What operators should do about it
Three practical implications:
- Site-selection diligence: when benchmarking a new-entry city-core site, strip ghost branches before computing local density. The Liverpool L1 effective density (87 operating pharmacies across 3 miles) is substantially thinner than the raw 106-branch figure suggests.
- Chain-share claims: claims like "Boots has X% of the Liverpool market" need to be computed on operating branches (6 of 87 = 6.9%), not on contractor codes (12 of 106 = 11.3%). The direction of the error is consistent — raw register figures systematically overstate chain share and understate independent share.
- Pharmacy First planning: the £6,000 Pharmacy First ceiling per operating site applies to the operating count, not the contractor-code count. Liverpool's realistic PF revenue capacity is 87 × £6,000 = ~£522k per year, not 106 × £6,000 = ~£636k.

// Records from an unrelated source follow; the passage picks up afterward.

Lemma fill_slot_ok b r :
  blocks_ok b → Z.of_nat (find_free_slot (g_partitions b)) < kMaxPartitions →
  p_used r = true → (∃ q, p_base r = Some q ∧ ptr_ok b q) → 0 <= p_start_lba r < 4294967296 → 0 < p_sector_count r < 4294967296 →
  let b' := with_record b (find_free_slot (g_partitions b)) r in
  blocks_ok b' ∧ used b' (find_free_slot (g_partitions b)) ∧ ∀ s, used b s → used b' s.
Proof.
  intros Hb Hlt Hr (q & Hq & Hqok) Hst Hct. set (slot := find_free_slot (g_partitions b)) in *. cbn zeta.
  destruct (find_free_slot_spec (g_partitions b)) as [Hbelow Hfree]. fold slot in Hbelow, Hfree.
  assert (slot < length (g_partitions b))%nat as Hl by (rewrite (ok_partitions _ Hb); unfold kMaxPartitions in Hlt; lia).
  assert (¬ used b slot) as Hnot by (intros (x & Hx & Hxu); rewrite (Hfree x Hx) in Hxu; done).
  assert (∀ s, used b s → used (with_record b slot r) s) as Hmono.
  { intros s Hs. apply with_record_used; [done|]. right. split; [by intros ->|done]. }
  assert (∀ s, used b s → (s < slot)%nat) as Hlow.
  { intros s Hs. destruct (Nat.lt_trichotomy s slot) as [?|[->|Hgt]]; [done|done|]. destruct Hnot. by eapply ok_prefix. }
  assert (used (with_record b slot r) slot) as Hnew by (apply with_record_used; [done|by left]).
  split; [|done]. split; cbn.
  - apply (ok_devices _ Hb).
  - rewrite length_insert. apply (ok_partitions _ Hb).
  - intros s x Hx Hxu. apply list_lookup_insert_Some in Hx as [(<- & <- & _)|[Hne Hx]].
    + split; [|done]. exists q. split_and!; [done|by eapply ptr_ok_mono|]. destruct q as [|s']; [done|]. by apply Hlow.
    + destruct (ok_records _ Hb _ _ Hx Hxu) as [(q' & Hq' & Hok & Hbl) Hrest]. split; [|done].
      exists q'. split_and!; [done|by eapply ptr_ok_mono|done].
  - intros i j Hij Hj. apply with_record_used in Hj as [[-> _]|[_ Hj]]; [| |done].
    + apply Hmono. assert (i < length (g_partitions b))%nat as Hi by lia. apply lookup_lt_is_Some_2 in Hi as [x Hx].
      exists x. split; [done|]. by eapply Hbelow.
    + apply Hmono. by eapply ok_prefix.
  - intros i p Hi. eapply ptr_ok_mono; [exact Hmono|]. by eapply ok_registered.
Qed.

(** Releasing the slot of a device that was not registered. *)
Lemma release_slot_ok b b1 r :
  blocks_ok b → Z.of_nat (find_free_slot (g_partitions b)) < kMaxPartitions → p_used r = false →
  length (g_partitions b1) = 8%nat → (∀ s x, s ≠ find_free_slot (g_partitions b) → g_partitions b1 !! s = Some x → g_partitions b !! s = Some x) →
  (∀ s, s ≠ find_free_slot (g_partitions b) → used b s → used b1 s) → g_devices b1 = g_devices b →
  blocks_ok (with_record b1 (find_free_slot (g_partitions b)) r).
Proof.
  intros Hb Hlt Hr Hlen Hsame Hkeep Hdev. set (slot := find_free_slot (g_partitions b)) in *.
  destruct (find_free_slot_spec (g_partitions b)) as [_ Hfree]. fold slot in Hfree.
  assert (slot < length (g_partitions b1))%nat as Hl by (rewrite Hlen; unfold kMaxPartitions in Hlt; lia).
  assert (∀ s, used b s → used (with_record b1 slot r) s) as Hmono.
  { intros s (x & Hx & Hxu). apply with_record_used; [done|]. right.
    assert (s ≠ slot) as Hne by (intros ->; rewrite (Hfree x Hx) in Hxu; done). split; [done|]. apply Hkeep; [done|]. by exists x. }
  assert (∀ s, used (with_record b1 slot r) s → used b s) as Hback.
  { intros s Hs. apply with_record_used in Hs as [[_ ?]|[Hne (x & Hx & Hxu)]]; [congruence| |done]. exists x. split; [by apply Hsame|done]. }
  split; cbn.
  - rewrite Hdev. apply (ok_devices _ Hb).
  - by rewrite length_insert.
  - intros s x Hx Hxu. apply list_lookup_insert_Some in Hx as [(<- & <- & _)|[Hne Hx]]; [congruence|].
    destruct (ok_records _ Hb s x) as [(q' & Hq' & Hok & Hbl) Hrest]; [by apply Hsame|done|]. split; [|done].
    exists q'. split_and!; [done|by eapply ptr_ok_mono|done].
  - intros i j Hij Hj. apply Hmono. eapply ok_prefix; [done|done|]. by apply Hback.
  - rewrite Hdev. intros i p Hi. eapply ptr_ok_mono; [exact Hmono|]. by eapply ok_registered.
Qed.

Lemma say_ok b t : blocks_ok b → blocks_ok (say b t).
Proof. by apply blocks_ok_ext. Qed.

Lemma scan_entry_ok base mbr go found b i go' found' b' :
  blocks_ok b → ptr_ok b base → Forall (λ x, 0 <= x < 256) mbr →
  scan_entry driver base mbr (go, found, b) i = (go', found', b') →
  blocks_ok b' ∧ ∀ s, used b s → used b' s.
Proof.
  intros Hb Hbase Hmbr. unfold scan_entry. destruct (negb go); [by intros [= <- <- <-]|].
  pose proof (read_le32_range mbr (446 + i * 16 + 8) Hmbr). pose proof (read_le32_range mbr (446 + i * 16 + 12) Hmbr).
  set (st := read_le32 mbr (446 + i * 16 + 8)) in *. set (n := read_le32 mbr (446 + i * 16 + 12)) in *.
  destruct (_ || _) eqn:E; [by intros [= <- <- <-]|]. apply orb_false_iff in E as [_ En]. apply Z.eqb_neq in En.
  destruct (_ <=? _) eqn:El; [intros [= <- <- <-]; split; [by apply say_ok|done]|]. apply Z.leb_gt in El.
  set (dev := mk_device _ _ _ _ _). set (slot := find_free_slot (g_partitions b)) in *.
  destruct (fill_slot_ok b (mk_partition true dev (Some base) st n) Hb El) as (Hok & Hnew & Hmono);
    [done|by exists base|cbn; lia|cbn; lia|]. fold slot in Hok, Hnew, Hmono.
  destruct (block_register_device _ _ _) as [ok b1] eqn:Er.
  destruct (register_ok _ (Partition slot) _ _ Hok Hnew Er) as (Hok1 & Hparts & Hdevs). destruct ok.
  - intros [= _ _ <-]. split; [by eapply blocks_ok_ext; [..|exact Hok1]|].
    intros s Hs. specialize (Hmono s Hs). unfold used in *. cbn. by rewrite Hparts.
  - intros [= _ _ <-]. specialize (Hdevs eq_refl).
    assert (∀ s x, s ≠ slot → g_partitions b1 !! s = Some x ↔ g_partitions b !! s = Some x) as Hsame.
    { intros s x Hne. rewrite Hparts. cbn. by rewrite list_lookup_insert_ne. }
    split.
    + apply release_slot_ok; [done|done|done|by rewrite Hparts; cbn; rewrite length_insert; apply ok_partitions|by intros s x Hne; apply Hsame| |].
      * intros s Hne (x & Hx & Hxu). exists x. split; [by apply Hsame|done].
      * by rewrite Hdevs.
    + intros s (x & Hx & Hxu). assert (s ≠ slot) as Hne.
      { intros ->. destruct (find_free_slot_spec (g_partitions b)) as [_ Hf]. rewrite (Hf x Hx) in Hxu. done. }
      exists x. cbn. rewrite list_lookup_insert_ne by done. split; [by apply Hsame|done].
Qed.

Lemma scan_mbr_ok p b : blocks_ok b → ptr_ok b p → blocks_ok (scan_mbr_partitions driver (Some p) b).2 ∧
  ∀ s, used b s → used (scan_mbr_partitions driver (Some p) b).2 s.
Proof.
  intros Hb Hp. unfold scan_mbr_partitions. destruct (negb _); [done|].
  destruct (read_dev b p 0 1) as [r b1] eqn:Er. pose proof (read_frame _ _ _ _ _ _ _ Er) as (Hd & Hpt & _).
  assert (blocks_ok b1) as Hb1 by by eapply blocks_ok_ext.
  assert (∀ s, used b s → used b1 s) as Hu by (intros s; unfold used; by rewrite Hpt).
  destruct r as [mbr|]; [|split; [by apply say_ok|done]].
  destruct (_ || _); [done|].
  assert (Forall (λ x, 0 <= x < 256) mbr) as Hmbr.
  { assert (∃ d off, mbr = dk_range (hw b) d (off + 0) 1) as (d & off & ->).
    { destruct p as [d|s]; [exists d, 0|].
      - unfold read_dev, dev_fuel in Er. cbn in Er. destruct (dk_read _ _ _ _) as [r h] eqn:E. injection Er as -> _.
        apply dk_read_ok in E. by rewrite E.
      - destruct (read_extent _ b (Partition s) 0 1 _ _ Hb Hp (used_depth b s Hb Hp) ltac:(lia) ltac:(lia) ltac:(lia) Er)
          as (d & off & _ & _ & -> & _). by exists d, off. }
    apply Forall_concat, Forall_fmap, Forall_true. intros l. apply dk_sector_bytes. }
  assert (∀ ix st, blocks_ok st.2 → (∀ s, used b1 s → used st.2 s) →
    blocks_ok (fold_left (scan_entry driver p mbr) ix st).2 ∧ ∀ s, used b1 s → used (fold_left (scan_entry driver p mbr) ix st).2 s) as Hfold.
  { induction ix as [|i ix IH]; intros [[go found] b2] Hb2 Hu2; [done|]. cbn [fold_left].
    destruct (scan_entry driver p mbr (go, found, b2) i) as [[go' found'] b3] eqn:Es.
    destruct (scan_entry_ok _ _ _ _ _ _ _ _ _ Hb2 ltac:(eapply ptr_ok_mono; [|exact Hp]; auto) Hmbr Es) as [H3 H4].
    apply IH; cbn; auto. }
  destruct (Hfold [0; 1; 2; 3] (true, 0, b1) Hb1 ltac:(done)) as [H1 H2].
  destruct (fold_left _ _ _) as [[go found] b2]. cbn in *. auto.
Qed.

(** ** Every sequence of registrations and scans *)

Inductive block_op := RegisterDriver (d : nat) | ScanMbr (i : nat) | ScanAll.

Definition block_step (b : blocks) (o : block_op) : blocks :=
  match o with
  | RegisterDriver d => (block_register_device driver b (Some (Driver d))).2
  | ScanMbr i => (scan_mbr_partitions driver (g_devices b !!! i) b).2
  | ScanAll => (scan_all driver b).2
  end.

Lemma device_ptr_ok b i p : blocks_ok b → g_devices b !!! i = Some p → ptr_ok b p.
Proof.
  intros Hb Hi. destruct (g_devices b !! i) as [x|] eqn:E.
  - rewrite (list_lookup_total_correct _ _ _ E) in Hi. subst x. by eapply ok_registered.
  - rewrite list_lookup_total_alt, E in Hi. done.
Qed.

Lemma scan_all_ok b : blocks_ok b → blocks_ok (scan_all driver b).2.
Proof.
  intros Hb. unfold scan_all, block_visit_devices. generalize (seq 0 8), false. intros ix. revert b Hb.
  induction ix as [|i ix IH]; intros b Hb v; [done|]. cbn [fold_left]. unfold visit_one at 2. cbn [snd].
  destruct (g_devices b !!! i) as [p|] eqn:E; [|by apply IH]. apply IH. apply scan_mbr_ok; [done|]. by eapply device_ptr_ok.
Qed.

Use PharmSee to check your own catchment
PharmSee's location analyser returns every contractor code and its dispensing revenue within the specified radius. Any code with £0 revenue for 12 months should be treated as a ghost. Our Liverpool pharmacy pillar covers the city-wide independent-majority finding, and our Newcastle atlas has the NE1 ghost-rate comparison.
Takeaway
Liverpool L1 has 12 Boots contractor codes, 6 of which don't dispense — a 50% Boots ghost rate in the Merseyside urban core. Correcting for ghosts pulls the L1 effective GP-to-pharmacy ratio from 1.42:1 up to 1.72:1. That is a materially under-supplied city core once you filter out the register noise, and it changes how Liverpool compares to Sheffield, Manchester and Birmingham on any catchment-density league table.
Measurement: PharmSee location analyser, L1 1JJ centre, 3-mile radius, cycle 16 — 11 April 2026.